# Work task
In the records below, begin at the line that has "(ids b)] in" and stop after the line that has "dim t (tmp_files"; quote those lines verbatim and nothing more.
Start of Records provided
Lemma index_chunks_kept (filename : str) (chunks : list str)
    (w : world (scalar sv)) :
  kept_chunks chunks ≠ [] ->
  let b := build_batch filename (path_stem sv filename) chunks in
  index_chunks (sv:=sv) filename chunks w
  = match embedding_service sv (trace w) (all_chunks b) with
    | None =>
        (Raise EmbeddingServiceError,
         with_trace (trace w ++ [EmbedCall (all_chunks b)]) w)
    | Some embeddings =>
        let t := (trace w ++ [EmbedCall (all_chunks b)])
                 ++ [AddCall (all_chunks b) (metadatas b) embeddings (ids b)] in
        if same_lengths (all_chunks b) (metadatas b) embeddings (ids b) then
          match check_dimension (dimension w) embeddings with
          | None => (Raise DimensionMismatchError, with_trace t w)
          | Some dim =>
              (Return (Z.of_nat (length (all_chunks b))),
               World (insert_entries (ids b) (all_chunks b) embeddings
                        (metadatas b) (collection w))
                     dim t (tmp_files w) (next_tmp w))
          end
        else (Raise LengthMismatchError, with_trace t w)
    end.
Proof.
  intros Hkept b. unfold index_chunks.
  destruct chunks as [|c chunks]; [done|]. simpl negb. cbv iota.
  fold b. assert (all_chunks b ≠ []) as Hb.
  { unfold b. rewrite build_batch_kept. simpl.
    destruct (kept_chunks (c :: chunks)); done. }
  destruct (all_chunks b) as [|d ds] eqn:Hd; [done|]. simpl negb. cbv iota.
  unfold mbind, M_bind, embeddings_create, collection_add, mbind, M_bind, log, mret, M_ret.
  simpl. destruct (embedding_service sv (trace w) (d :: ds)) as [embeddings|]; [|done].
  destruct (same_lengths _ _ _ _); [|done].
  destruct (check_dimension _ _); done.
Qed.

(** The temporary files are no concern of [index_chunks]. *)
Lemma index_chunks_frame (filename : str) (chunks : list str)
    (w : world (scalar sv)) (tmp : gmap nat bytes) (next : nat) :
  index_chunks (sv:=sv) filename chunks
    (World (collection w) (dimension w) (trace w) tmp next)
  = let r := index_chunks (sv:=sv) filename chunks w in
    (r.1, World (collection r.2) (dimension r.2) (trace r.2) tmp next).
Proof.
  destruct (decide (kept_chunks chunks = [])) as [Hkept|Hkept].
  - by rewrite !index_chunks_nothing_kept.
  - rewrite !index_chunks_kept by done. simpl.
    service_cases.
Qed.

Lemma index_chunks_tmp (filename : str) (chunks : list str)
    (w : world (scalar sv)) :
  let r := index_chunks (sv:=sv) filename chunks w in
  tmp_files r.2 = tmp_files w ∧ next_tmp r.2 = next_tmp w.
Proof.
  pose proof (index_chunks_frame filename chunks w (tmp_files w) (next_tmp w)) as Hframe.
  destruct w as [c d t tmp n]. simpl in *.
  destruct (index_chunks filename chunks (World c d t tmp n)) as [out w'].
  simpl in *. inversion Hframe as [Hw']. rewrite Hw' at 1 2. done.
Qed.

Lemma index_chunks_returns_or_raises (filename : str) (chunks : list str)
    (w : world (scalar sv)) :
  (index_chunks (sv:=sv) filename chunks w).1 ≠ Diverge.
Proof.
  destruct (decide (kept_chunks chunks = [])) as [Hkept|Hkept].
  - by rewrite index_chunks_nothing_kept.
  - rewrite index_chunks_kept by done. simpl.
    service_cases.
Qed.

(** A run of [index_pdf]: the upload goes through a temporary file, which
    is unlinked on every path; in between, the extracted text is chunked
    with the default parameters and the chunks are indexed. *)
Lemma index_pdf_run (pdf_file : bytes) (filename : str) (w : world (scalar sv)) :
  match pdf_reader sv pdf_file with
  | None =>
      index_pdf (sv:=sv) pdf_file filename w
      = (Raise ExtractionError, after_tmp pdf_file w)
  | Some page_texts =>
      ∃ chunks,
        chunk_text (join_pages page_texts) default_chunk_size default_overlap
        = Some chunks
        ∧ index_pdf (sv:=sv) pdf_file filename w
          = let r := index_chunks (sv:=sv) filename chunks w in
            (r.1, after_tmp pdf_file r.2)
  end.
Proof.
  unfold index_pdf, mbind, M_bind, named_temporary_file, try_finally, load_pdf_text.
  simpl. rewrite lookup_insert_eq.
  destruct (pdf_reader sv pdf_file) as [page_texts|].
  - eexists. split; [by apply chunk_text_windows|].
    rewrite chunk_text_windows by done.
    set (chunks := windows _ _ _ _ _).
    pose proof (index_chunks_frame filename chunks w
                  (<[next_tmp w:=pdf_file]> (tmp_files w)) (S (next_tmp w))) as Hframe.
    destruct w as [c d t tmp n]. simpl in *. rewrite Hframe.
    pose proof (index_chunks_returns_or_raises filename chunks (World c d t tmp n)) as Hnd.
    pose proof (index_chunks_tmp filename chunks (World c d t tmp n)) as [Htmp Hnext].
    destruct (index_chunks filename chunks (World c d t tmp n)) as [[n0|e|] w'];
      simpl in *; [| |done].
    + unfold unlink, after_tmp. simpl. rewrite lookup_insert_eq, Htmp, Hnext. done.
    + unfold unlink, after_tmp. simpl. rewrite lookup_insert_eq, Htmp, Hnext. done.
  - unfold unlink. simpl. rewrite lookup_insert_eq. done.
Qed.

(** What a run of [index_pdf] that reaches the store passed to it. *)
Lemma index_pdf_add_call (pdf_file : bytes) (filename : str)
    (w : world (scalar sv)) documents metas embeddings ids_ :
  AddCall documents metas embeddings ids_
    ∈ new_events w (index_pdf (sv:=sv) pdf_file filename w).2 ->
  ∃ page_texts chunks,
    pdf_reader sv pdf_file = Some page_texts
    ∧ chunk_text (join_pages page_texts) default_chunk_size default_overlap
      = Some chunks
    ∧ kept_chunks chunks ≠ []
    ∧ embedding_service sv (trace w) documents = Some embeddings
    ∧ documents = map snd (kept_chunks chunks)
    ∧ metas = map (λ ic, Metadata filename ic.1) (kept_chunks chunks)
    ∧ ids_ = map (λ ic, chunk_id (path_stem sv filename) ic.1) (kept_chunks chunks)
    ∧ index_pdf (sv:=sv) pdf_file filename w
      = let r := index_chunks (sv:=sv) filename chunks w in
        (r.1, after_tmp pdf_file r.2).
Proof.
  intros Hin. pose proof (index_pdf_run pdf_file filename w) as Hrun.
  destruct (pdf_reader sv pdf_file) as [page_texts|].
  - destruct Hrun as (chunks & Hchunks & Hrun).
    exists page_texts, chunks. rewrite Hrun in Hin |- *. clear Hrun.
    destruct (decide (kept_chunks chunks = [])) as [Hkept|Hkept].
    { rewrite index_chunks_nothing_kept in Hin by done. simpl in Hin.
      unfold new_events in Hin. simpl in Hin. rewrite drop_all in Hin.
      by apply elem_of_nil in Hin. }
    rewrite index_chunks_kept in Hin by done.
    rewrite build_batch_kept in Hin. simpl in Hin.
    destruct (embedding_service sv (trace w) (map snd (kept_chunks chunks)))
      as [embs|] eqn:Hservice.
    + assert (AddCall documents metas embeddings ids_
              = AddCall (map snd (kept_chunks chunks))
                  (map (λ ic, Metadata filename ic.1) (kept_chunks chunks)) embs
                  (map (λ ic, chunk_id (path_stem sv filename) ic.1) (kept_chunks chunks)))
        as Heq.
      { destruct (same_lengths _ _ _ _); [destruct (check_dimension _ _)|];
          simpl in Hin;
          (erewrite new_events_app in Hin
             by (simpl; rewrite <- app_assoc; reflexivity));
          apply elem_of_cons in Hin as [Hin|Hin]; try done;
          apply elem_of_cons in Hin as [Hin|Hin]; try done;
          by apply elem_of_nil in Hin. }
      simplify_eq. done.
    + simpl in Hin. erewrite new_events_app in Hin by (simpl; reflexivity).
      apply elem_of_cons in Hin as [Hin|Hin]; [done|].
      by apply elem_of_nil in Hin.
  - rewrite Hrun in Hin. unfold new_events in Hin. simpl in Hin.
    rewrite drop_all in Hin. by apply elem_of_nil in Hin.
Qed.

(** ** Retrieval from an empty store *)

(** C1: for every question, if the vector store holds zero entries
    ([count() == 0]), [retrieve_context] returns the "no documents
    indexed" sentinel; it raises nothing, and it makes no call: the
    embedding service is not called and the process is left as it was. *)
Theorem retrieve_context_empty_store (question : str) (w : world (scalar sv)) :
  (collection_count (sv:=sv) w).1 = Return 0 ->
  let r := retrieve_context (sv:=sv) question w in
  r.1 = Return no_documents_indexed
  ∧ new_events w r.2 = []
  ∧ r.2 = w.
Proof.
  unfold collection_count. simpl. intros Hcount.
  unfold retrieve_context, mbind, M_bind, collection_count. simpl.
  assert (Z.of_nat (size (collection w)) = 0) as -> by congruence.
  simpl. unfold new_events. by rewrite drop_all.
Qed.

(** A freshly cleared store is an empty store. *)
Lemma retrieve_context_after_clear (question : str) (w : world (scalar sv)) :
  let w' := (clear_collection (sv:=sv) w).2 in
  retrieve_context (sv:=sv) question w' = (Return no_documents_indexed, w').
Proof. reflexivity. Qed.

(** ** Documents with nothing to index *)

(** C2: for every PDF whose extraction yields no text, or whose every
    chunk is blank after whitespace-stripping, [index_pdf] returns 0, calls
    neither the embedding service nor the store's [add] (it makes no call
    at all), and leaves the collection, hence its [count()], unchanged. *)
Theorem index_pdf_nothing_to_index (pdf_file : bytes) (filename : str)
    (w : world (scalar sv)) (page_texts : list str) :
  pdf_reader sv pdf_file = Some page_texts ->
  (join_pages page_texts = []
   ∨ ∃ chunks,
       chunk_text (join_pages page_texts) default_chunk_size default_overlap
       = Some chunks
       ∧ Forall (λ c, strip c = []) chunks) ->
  let r := index_pdf (sv:=sv) pdf_file filename w in
  r.1 = Return 0
  ∧ new_events w r.2 = []
  ∧ collection r.2 = collection w
  ∧ (collection_count (sv:=sv) r.2).1 = (collection_count (sv:=sv) w).1.
Proof.
  intros Hreader Hblank.
  pose proof (index_pdf_run pdf_file filename w) as Hrun.
  rewrite Hreader in Hrun. destruct Hrun as (chunks & Hchunks & Hrun).
  assert (kept_chunks chunks = []) as Hkept.
  { destruct Hblank as [Hempty|(chunks' & Hchunks' & Hall)].
    - rewrite Hempty, chunk_text_empty in Hchunks. by simplify_eq.
    - rewrite Hchunks in Hchunks'. simplify_eq.
      apply kept_chunks_none. eapply Forall_impl; [exact Hall|].
      intros c Hc. unfold nonblank. by rewrite Hc. }
  rewrite index_chunks_nothing_kept in Hrun by done.
  simpl. rewrite Hrun. unfold new_events, collection_count. simpl.
  by rewrite drop_all.
Qed.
End of Records provided
# Result of the task
                 ++ [AddCall (all_chunks b) (metadatas b) embeddings (ids b)] in
        if same_lengths (all_chunks b) (metadatas b) embeddings (ids b) then
          match check_dimension (dimension w) embeddings with
          | None => (Raise DimensionMismatchError, with_trace t w)
          | Some dim =>
              (Return (Z.of_nat (length (all_chunks b))),
               World (insert_entries (ids b) (all_chunks b) embeddings
                        (metadatas b) (collection w))
                     dim t (tmp_files w) (next_tmp w))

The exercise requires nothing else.